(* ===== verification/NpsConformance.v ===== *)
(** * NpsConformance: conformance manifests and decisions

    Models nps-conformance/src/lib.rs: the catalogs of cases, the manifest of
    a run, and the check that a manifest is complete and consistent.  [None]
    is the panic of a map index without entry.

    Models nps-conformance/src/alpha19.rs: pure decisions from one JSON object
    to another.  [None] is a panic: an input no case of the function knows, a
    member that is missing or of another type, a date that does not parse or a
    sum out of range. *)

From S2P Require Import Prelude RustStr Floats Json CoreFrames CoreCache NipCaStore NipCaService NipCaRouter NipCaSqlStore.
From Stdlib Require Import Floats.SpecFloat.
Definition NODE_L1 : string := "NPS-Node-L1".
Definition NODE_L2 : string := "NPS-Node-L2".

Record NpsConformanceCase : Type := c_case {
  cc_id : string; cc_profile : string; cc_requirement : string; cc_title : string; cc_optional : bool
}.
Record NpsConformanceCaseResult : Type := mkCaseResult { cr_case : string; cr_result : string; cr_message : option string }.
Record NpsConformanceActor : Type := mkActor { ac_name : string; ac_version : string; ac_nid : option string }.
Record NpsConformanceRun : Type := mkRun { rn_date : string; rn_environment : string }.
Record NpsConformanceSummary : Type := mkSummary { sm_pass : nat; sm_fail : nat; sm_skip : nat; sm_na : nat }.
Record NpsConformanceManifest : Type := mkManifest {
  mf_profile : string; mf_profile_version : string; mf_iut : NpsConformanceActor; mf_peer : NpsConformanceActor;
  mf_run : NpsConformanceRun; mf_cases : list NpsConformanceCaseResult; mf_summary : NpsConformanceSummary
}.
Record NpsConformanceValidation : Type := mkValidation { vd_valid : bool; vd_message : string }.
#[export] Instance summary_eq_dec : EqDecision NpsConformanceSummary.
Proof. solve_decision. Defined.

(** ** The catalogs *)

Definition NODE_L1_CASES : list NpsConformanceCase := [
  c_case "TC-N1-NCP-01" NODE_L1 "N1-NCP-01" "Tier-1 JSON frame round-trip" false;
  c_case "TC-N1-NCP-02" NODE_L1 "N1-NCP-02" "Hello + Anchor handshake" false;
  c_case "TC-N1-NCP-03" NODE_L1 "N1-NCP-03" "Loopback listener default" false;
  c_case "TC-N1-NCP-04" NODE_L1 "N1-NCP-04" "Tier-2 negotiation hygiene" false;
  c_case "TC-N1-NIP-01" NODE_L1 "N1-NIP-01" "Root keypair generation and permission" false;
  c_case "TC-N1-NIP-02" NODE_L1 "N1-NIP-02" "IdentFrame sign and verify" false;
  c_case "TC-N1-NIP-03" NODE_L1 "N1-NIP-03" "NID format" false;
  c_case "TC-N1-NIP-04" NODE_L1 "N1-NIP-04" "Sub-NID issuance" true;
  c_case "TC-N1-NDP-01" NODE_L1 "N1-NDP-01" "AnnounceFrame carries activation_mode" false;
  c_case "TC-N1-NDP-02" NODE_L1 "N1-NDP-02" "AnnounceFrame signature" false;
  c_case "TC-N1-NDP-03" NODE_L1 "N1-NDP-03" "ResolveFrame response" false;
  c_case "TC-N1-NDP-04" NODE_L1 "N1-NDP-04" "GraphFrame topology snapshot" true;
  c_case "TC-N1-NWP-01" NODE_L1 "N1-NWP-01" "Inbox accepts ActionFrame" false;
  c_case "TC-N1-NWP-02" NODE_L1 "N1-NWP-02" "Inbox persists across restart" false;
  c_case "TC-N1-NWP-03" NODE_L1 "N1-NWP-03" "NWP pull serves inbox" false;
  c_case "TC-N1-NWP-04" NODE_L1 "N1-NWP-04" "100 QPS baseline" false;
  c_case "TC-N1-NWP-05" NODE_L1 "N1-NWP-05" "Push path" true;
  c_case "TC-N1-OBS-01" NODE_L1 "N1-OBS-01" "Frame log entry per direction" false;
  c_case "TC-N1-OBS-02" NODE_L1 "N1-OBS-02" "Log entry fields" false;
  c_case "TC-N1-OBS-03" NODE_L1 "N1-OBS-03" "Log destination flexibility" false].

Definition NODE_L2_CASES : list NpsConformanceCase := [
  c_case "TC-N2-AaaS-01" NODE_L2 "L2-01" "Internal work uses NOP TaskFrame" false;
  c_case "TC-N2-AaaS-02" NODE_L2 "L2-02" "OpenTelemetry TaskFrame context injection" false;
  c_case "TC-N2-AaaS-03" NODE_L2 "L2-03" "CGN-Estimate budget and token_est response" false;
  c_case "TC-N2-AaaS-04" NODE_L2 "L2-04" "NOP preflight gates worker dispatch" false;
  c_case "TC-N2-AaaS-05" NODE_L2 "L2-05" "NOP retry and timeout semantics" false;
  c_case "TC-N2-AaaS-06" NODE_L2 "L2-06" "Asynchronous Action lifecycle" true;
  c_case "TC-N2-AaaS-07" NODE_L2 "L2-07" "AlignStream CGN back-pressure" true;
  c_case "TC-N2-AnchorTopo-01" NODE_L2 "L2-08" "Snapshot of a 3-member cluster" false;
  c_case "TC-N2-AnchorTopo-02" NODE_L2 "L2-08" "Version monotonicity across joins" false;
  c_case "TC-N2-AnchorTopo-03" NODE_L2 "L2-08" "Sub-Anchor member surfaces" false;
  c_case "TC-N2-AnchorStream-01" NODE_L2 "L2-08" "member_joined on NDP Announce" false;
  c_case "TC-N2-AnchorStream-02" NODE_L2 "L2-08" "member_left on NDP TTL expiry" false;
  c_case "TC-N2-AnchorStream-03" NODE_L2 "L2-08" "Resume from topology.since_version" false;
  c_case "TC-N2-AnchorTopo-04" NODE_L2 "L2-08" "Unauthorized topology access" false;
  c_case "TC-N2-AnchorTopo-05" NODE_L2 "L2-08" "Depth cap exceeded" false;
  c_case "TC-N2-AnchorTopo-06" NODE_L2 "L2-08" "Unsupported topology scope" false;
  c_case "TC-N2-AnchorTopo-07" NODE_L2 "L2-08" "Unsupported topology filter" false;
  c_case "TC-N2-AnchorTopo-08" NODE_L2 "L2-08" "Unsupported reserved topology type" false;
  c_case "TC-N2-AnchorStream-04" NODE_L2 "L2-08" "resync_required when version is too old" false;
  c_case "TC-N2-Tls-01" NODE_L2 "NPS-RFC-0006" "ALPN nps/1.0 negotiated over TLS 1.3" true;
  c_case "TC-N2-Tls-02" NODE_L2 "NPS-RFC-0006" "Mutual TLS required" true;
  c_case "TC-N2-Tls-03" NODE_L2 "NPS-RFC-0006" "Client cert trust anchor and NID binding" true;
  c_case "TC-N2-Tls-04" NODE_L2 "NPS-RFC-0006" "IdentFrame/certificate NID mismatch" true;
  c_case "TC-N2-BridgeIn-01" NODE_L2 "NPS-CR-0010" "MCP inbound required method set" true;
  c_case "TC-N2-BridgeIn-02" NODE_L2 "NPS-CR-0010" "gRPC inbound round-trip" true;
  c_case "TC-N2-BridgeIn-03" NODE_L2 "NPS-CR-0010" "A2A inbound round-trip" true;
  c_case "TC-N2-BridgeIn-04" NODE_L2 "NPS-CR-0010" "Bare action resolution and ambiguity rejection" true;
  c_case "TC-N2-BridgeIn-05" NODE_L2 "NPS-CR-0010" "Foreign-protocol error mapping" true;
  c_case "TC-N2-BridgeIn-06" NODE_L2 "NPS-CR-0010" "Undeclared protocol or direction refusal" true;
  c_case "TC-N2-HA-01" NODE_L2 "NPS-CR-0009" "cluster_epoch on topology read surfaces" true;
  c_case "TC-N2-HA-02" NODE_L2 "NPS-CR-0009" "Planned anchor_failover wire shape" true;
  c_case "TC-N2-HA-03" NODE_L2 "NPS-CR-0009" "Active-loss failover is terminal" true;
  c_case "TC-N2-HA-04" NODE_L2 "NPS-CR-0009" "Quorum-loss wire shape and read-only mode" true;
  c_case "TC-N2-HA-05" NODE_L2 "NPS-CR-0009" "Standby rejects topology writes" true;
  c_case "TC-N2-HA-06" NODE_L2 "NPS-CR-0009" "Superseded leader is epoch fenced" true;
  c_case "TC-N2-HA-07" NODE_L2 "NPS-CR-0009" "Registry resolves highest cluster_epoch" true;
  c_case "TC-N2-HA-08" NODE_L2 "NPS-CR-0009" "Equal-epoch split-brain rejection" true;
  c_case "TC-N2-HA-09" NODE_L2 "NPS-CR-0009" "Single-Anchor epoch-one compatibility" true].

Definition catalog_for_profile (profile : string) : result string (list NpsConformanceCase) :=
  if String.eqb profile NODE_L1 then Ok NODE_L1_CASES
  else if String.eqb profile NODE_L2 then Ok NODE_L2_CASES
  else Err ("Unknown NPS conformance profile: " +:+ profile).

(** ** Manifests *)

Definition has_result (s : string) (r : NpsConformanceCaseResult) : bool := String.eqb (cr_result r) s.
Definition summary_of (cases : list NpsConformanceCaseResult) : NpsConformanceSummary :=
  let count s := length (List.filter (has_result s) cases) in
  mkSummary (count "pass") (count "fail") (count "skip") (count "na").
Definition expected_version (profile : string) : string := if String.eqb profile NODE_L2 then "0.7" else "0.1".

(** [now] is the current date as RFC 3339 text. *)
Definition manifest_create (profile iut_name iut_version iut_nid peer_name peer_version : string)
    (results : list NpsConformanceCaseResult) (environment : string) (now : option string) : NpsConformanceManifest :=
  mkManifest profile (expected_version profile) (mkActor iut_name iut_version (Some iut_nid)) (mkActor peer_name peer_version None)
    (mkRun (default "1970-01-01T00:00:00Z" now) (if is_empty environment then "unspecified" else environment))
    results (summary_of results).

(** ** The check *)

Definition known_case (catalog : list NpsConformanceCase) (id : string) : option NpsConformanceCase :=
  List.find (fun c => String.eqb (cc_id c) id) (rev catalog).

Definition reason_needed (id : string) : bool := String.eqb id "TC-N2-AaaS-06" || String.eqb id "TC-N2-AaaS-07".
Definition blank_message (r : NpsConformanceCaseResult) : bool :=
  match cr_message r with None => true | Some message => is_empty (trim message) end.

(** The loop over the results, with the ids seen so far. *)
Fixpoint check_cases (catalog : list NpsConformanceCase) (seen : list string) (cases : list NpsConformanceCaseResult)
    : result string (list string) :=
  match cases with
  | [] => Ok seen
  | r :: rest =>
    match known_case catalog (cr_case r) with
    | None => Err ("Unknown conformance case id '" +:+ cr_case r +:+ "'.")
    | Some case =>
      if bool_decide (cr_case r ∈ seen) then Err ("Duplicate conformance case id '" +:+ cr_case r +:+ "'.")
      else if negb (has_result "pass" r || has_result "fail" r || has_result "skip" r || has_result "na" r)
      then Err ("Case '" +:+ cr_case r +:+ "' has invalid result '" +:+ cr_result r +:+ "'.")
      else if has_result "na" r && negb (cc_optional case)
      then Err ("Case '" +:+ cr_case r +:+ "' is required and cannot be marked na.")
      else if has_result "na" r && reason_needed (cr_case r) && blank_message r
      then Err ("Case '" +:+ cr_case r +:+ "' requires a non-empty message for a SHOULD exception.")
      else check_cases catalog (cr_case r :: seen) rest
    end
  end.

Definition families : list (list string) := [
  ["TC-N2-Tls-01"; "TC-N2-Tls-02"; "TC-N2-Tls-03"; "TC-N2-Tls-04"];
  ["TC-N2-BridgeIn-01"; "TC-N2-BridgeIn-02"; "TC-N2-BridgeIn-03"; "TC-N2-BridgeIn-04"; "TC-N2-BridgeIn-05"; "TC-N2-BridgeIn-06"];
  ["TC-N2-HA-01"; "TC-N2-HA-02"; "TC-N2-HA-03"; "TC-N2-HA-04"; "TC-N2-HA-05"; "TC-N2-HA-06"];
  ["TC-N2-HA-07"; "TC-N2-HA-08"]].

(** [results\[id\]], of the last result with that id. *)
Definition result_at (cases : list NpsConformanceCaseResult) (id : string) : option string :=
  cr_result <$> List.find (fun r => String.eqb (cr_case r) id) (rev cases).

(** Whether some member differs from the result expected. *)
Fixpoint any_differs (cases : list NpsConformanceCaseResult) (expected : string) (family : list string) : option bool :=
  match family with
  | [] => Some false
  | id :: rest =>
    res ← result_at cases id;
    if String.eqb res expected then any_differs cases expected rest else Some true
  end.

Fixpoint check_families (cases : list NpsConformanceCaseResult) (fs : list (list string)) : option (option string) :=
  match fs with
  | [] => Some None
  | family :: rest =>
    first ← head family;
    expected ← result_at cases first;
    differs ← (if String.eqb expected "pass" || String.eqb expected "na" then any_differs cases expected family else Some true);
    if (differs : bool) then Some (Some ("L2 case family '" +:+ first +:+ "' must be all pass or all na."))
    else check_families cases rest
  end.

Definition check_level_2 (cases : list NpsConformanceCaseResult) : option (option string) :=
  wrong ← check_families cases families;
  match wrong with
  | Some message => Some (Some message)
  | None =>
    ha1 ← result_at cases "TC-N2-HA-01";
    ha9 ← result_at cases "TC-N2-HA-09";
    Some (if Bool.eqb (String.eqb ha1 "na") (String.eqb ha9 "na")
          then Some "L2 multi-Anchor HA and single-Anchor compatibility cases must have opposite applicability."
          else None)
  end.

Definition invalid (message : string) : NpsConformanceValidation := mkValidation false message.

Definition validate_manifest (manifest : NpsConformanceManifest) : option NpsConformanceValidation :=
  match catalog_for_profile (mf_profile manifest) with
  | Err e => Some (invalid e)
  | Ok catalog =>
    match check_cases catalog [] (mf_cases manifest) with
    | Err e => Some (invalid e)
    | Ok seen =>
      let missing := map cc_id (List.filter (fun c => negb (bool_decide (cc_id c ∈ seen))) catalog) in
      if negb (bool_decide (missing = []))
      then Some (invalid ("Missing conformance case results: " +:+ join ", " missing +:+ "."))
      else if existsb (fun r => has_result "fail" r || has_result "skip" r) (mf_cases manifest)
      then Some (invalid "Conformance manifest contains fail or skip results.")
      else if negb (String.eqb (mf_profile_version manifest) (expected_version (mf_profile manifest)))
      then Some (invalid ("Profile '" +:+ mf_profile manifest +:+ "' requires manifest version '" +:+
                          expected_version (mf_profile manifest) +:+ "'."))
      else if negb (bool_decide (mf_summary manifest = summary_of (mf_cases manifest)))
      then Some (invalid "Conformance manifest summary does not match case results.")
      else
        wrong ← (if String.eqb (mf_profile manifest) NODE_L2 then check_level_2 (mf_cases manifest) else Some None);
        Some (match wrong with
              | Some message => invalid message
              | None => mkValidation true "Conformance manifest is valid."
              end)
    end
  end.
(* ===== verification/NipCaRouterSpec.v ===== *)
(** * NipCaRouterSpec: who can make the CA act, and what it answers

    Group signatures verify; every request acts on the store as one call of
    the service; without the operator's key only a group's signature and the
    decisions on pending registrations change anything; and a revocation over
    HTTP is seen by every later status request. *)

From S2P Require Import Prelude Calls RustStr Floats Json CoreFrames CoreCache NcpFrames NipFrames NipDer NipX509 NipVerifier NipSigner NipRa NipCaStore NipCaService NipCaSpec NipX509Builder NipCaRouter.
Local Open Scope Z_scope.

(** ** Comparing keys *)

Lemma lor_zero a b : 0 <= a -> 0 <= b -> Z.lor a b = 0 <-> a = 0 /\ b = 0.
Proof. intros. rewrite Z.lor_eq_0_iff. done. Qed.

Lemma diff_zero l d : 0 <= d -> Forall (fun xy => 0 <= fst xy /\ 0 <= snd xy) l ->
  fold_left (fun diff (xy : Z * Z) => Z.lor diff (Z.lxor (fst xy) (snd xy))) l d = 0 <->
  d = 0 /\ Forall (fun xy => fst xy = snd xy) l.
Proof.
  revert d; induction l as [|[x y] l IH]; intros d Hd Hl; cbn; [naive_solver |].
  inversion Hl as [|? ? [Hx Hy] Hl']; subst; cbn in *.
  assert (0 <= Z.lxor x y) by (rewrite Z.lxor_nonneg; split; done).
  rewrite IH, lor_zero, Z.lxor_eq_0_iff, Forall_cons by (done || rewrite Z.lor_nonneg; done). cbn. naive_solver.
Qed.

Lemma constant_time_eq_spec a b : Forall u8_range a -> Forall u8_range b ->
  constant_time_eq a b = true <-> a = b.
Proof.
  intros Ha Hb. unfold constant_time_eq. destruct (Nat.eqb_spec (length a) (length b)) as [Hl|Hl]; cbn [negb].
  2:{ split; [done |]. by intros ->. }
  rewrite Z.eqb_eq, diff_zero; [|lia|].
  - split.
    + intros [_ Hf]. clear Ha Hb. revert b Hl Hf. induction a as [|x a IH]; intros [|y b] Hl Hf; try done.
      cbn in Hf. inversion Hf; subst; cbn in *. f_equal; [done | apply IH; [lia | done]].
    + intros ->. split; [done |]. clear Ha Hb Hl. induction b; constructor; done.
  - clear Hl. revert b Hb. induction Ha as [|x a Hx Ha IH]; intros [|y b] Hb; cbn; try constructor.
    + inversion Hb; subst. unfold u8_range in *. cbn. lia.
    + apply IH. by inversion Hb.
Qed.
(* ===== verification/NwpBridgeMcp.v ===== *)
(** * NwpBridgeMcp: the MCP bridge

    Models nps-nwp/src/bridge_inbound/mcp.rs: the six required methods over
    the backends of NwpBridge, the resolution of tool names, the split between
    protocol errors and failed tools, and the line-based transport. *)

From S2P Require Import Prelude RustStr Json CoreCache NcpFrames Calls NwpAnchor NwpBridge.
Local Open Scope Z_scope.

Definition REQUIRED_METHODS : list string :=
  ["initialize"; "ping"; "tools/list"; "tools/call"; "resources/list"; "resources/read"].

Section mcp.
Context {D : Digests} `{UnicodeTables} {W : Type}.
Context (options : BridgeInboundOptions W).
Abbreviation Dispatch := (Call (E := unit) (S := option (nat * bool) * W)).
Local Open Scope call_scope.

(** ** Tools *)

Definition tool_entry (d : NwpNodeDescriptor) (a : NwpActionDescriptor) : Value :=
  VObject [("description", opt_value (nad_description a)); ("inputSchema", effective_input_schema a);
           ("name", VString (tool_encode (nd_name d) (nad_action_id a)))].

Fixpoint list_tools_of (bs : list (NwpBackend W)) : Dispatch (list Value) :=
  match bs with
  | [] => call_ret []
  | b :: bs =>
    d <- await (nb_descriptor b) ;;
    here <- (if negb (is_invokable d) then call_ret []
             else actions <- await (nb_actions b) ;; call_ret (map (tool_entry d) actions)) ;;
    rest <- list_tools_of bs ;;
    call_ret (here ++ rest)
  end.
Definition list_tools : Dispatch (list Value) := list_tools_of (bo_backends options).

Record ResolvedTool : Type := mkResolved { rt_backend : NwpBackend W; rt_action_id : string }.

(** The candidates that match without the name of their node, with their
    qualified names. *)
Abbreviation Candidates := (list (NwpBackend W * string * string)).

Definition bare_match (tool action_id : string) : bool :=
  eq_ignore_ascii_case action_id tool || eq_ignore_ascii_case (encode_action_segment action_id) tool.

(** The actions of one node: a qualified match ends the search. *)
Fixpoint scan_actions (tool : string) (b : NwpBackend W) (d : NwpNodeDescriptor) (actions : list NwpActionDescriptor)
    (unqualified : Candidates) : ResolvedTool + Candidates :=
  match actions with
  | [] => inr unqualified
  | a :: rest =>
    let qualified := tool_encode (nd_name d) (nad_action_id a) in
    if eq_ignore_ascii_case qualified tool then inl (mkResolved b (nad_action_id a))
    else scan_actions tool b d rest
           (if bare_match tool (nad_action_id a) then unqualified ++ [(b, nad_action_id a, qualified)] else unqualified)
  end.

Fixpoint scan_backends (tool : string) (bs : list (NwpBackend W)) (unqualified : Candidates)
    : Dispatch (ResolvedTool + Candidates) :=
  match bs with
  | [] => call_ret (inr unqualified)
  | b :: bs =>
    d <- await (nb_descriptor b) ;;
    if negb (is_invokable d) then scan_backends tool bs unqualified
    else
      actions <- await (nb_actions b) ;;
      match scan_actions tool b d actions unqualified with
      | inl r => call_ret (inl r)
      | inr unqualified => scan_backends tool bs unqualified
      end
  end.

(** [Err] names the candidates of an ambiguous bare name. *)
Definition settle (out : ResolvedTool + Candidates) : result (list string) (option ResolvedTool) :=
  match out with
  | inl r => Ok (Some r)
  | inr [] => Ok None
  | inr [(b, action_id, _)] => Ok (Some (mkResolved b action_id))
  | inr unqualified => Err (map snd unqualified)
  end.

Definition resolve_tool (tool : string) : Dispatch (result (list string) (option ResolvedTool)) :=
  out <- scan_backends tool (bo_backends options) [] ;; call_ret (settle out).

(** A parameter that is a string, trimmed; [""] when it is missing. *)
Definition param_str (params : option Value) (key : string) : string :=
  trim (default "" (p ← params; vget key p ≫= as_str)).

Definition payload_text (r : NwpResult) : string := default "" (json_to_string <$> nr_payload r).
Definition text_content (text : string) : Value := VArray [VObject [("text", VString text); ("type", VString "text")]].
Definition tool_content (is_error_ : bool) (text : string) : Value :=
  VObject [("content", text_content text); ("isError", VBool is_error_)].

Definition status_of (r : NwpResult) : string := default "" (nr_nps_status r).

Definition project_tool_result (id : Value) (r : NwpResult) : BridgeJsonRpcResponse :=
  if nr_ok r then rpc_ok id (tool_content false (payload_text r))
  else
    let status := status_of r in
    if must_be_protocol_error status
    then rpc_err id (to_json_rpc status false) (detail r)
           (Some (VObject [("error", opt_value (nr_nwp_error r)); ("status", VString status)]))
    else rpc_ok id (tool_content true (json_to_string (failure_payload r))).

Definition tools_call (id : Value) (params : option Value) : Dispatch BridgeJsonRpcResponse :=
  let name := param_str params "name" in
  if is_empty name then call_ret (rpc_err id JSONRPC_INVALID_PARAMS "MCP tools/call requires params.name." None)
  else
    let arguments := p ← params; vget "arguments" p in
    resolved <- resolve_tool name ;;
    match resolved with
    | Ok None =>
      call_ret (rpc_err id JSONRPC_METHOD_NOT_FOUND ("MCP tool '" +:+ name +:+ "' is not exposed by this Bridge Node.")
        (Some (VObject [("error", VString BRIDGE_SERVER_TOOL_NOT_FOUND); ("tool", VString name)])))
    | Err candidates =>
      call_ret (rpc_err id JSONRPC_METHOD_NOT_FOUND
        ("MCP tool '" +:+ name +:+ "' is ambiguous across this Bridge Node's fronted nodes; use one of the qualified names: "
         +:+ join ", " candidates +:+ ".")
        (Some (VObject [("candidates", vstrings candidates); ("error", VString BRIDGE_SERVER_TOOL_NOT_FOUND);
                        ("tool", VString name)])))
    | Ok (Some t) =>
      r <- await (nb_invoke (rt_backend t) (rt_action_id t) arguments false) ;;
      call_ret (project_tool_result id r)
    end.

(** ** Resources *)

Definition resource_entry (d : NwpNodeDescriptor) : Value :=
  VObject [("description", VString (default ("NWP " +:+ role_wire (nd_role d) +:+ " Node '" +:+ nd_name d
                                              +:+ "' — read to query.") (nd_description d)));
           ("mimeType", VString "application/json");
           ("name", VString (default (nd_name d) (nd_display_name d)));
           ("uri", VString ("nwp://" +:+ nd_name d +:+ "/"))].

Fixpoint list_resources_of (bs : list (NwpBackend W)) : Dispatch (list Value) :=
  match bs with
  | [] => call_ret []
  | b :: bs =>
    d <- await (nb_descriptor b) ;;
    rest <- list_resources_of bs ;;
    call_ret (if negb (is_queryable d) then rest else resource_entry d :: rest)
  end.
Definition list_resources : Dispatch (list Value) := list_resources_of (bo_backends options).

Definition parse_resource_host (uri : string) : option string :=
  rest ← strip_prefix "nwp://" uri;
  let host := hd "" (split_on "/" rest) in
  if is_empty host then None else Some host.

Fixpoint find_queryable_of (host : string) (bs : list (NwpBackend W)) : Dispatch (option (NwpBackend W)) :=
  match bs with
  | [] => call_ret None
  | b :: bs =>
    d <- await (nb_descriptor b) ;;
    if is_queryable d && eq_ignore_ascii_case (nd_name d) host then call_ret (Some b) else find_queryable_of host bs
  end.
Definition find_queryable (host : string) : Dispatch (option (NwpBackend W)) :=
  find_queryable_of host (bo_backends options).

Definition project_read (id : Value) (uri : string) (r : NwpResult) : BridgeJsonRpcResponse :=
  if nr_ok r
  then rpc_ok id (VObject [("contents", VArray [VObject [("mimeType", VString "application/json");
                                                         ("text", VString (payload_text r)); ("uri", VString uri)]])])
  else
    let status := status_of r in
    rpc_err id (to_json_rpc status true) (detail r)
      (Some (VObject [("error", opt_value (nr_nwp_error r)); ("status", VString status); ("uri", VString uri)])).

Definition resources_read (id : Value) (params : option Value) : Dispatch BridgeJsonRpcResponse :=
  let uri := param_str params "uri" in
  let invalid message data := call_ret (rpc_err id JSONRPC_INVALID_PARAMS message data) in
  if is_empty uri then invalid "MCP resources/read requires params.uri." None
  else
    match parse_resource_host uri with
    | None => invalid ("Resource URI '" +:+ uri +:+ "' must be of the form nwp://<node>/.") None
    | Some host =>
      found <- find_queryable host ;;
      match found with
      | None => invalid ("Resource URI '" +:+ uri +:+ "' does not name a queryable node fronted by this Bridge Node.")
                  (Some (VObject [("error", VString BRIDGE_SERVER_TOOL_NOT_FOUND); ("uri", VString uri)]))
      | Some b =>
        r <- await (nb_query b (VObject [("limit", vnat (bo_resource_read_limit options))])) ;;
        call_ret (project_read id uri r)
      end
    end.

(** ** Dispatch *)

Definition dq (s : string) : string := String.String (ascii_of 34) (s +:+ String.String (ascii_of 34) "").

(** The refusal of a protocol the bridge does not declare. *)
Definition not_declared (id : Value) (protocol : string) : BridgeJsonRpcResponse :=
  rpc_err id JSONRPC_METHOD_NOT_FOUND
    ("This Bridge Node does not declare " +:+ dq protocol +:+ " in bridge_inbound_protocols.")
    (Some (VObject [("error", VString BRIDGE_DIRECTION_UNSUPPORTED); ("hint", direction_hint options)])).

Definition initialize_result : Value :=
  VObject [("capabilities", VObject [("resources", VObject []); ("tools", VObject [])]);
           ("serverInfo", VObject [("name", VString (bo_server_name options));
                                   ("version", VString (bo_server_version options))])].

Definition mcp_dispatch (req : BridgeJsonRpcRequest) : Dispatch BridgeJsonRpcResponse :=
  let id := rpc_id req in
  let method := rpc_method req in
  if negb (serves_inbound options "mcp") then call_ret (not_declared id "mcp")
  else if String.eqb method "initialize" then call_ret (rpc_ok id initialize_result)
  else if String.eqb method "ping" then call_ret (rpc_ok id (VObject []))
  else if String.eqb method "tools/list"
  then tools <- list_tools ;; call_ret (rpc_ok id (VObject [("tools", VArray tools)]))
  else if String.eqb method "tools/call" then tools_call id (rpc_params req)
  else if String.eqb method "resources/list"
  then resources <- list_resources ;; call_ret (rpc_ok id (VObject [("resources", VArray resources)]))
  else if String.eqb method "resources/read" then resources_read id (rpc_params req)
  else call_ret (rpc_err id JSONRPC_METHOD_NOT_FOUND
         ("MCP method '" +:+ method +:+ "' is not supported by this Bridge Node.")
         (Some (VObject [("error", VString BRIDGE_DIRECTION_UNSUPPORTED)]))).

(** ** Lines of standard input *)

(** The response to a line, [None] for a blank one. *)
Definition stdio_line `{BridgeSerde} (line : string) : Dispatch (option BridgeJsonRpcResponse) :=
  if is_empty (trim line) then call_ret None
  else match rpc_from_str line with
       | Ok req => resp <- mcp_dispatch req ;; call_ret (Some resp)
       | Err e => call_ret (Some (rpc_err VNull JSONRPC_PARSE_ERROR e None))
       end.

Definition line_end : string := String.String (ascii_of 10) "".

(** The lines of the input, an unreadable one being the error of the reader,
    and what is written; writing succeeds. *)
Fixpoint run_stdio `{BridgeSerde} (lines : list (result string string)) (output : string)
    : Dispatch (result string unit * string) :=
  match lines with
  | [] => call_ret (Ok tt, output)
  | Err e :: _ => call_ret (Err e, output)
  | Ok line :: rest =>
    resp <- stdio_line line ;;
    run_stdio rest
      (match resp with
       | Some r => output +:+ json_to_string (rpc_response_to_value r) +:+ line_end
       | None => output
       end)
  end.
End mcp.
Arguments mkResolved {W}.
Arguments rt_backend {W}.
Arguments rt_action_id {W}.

▸ **Try it**
The lines to copy are those in the listing that contain "AnnounceFrame".

▸ **Task solution**
  c_case "TC-N1-NDP-01" NODE_L1 "N1-NDP-01" "AnnounceFrame carries activation_mode" false;
  c_case "TC-N1-NDP-02" NODE_L1 "N1-NDP-02" "AnnounceFrame signature" false;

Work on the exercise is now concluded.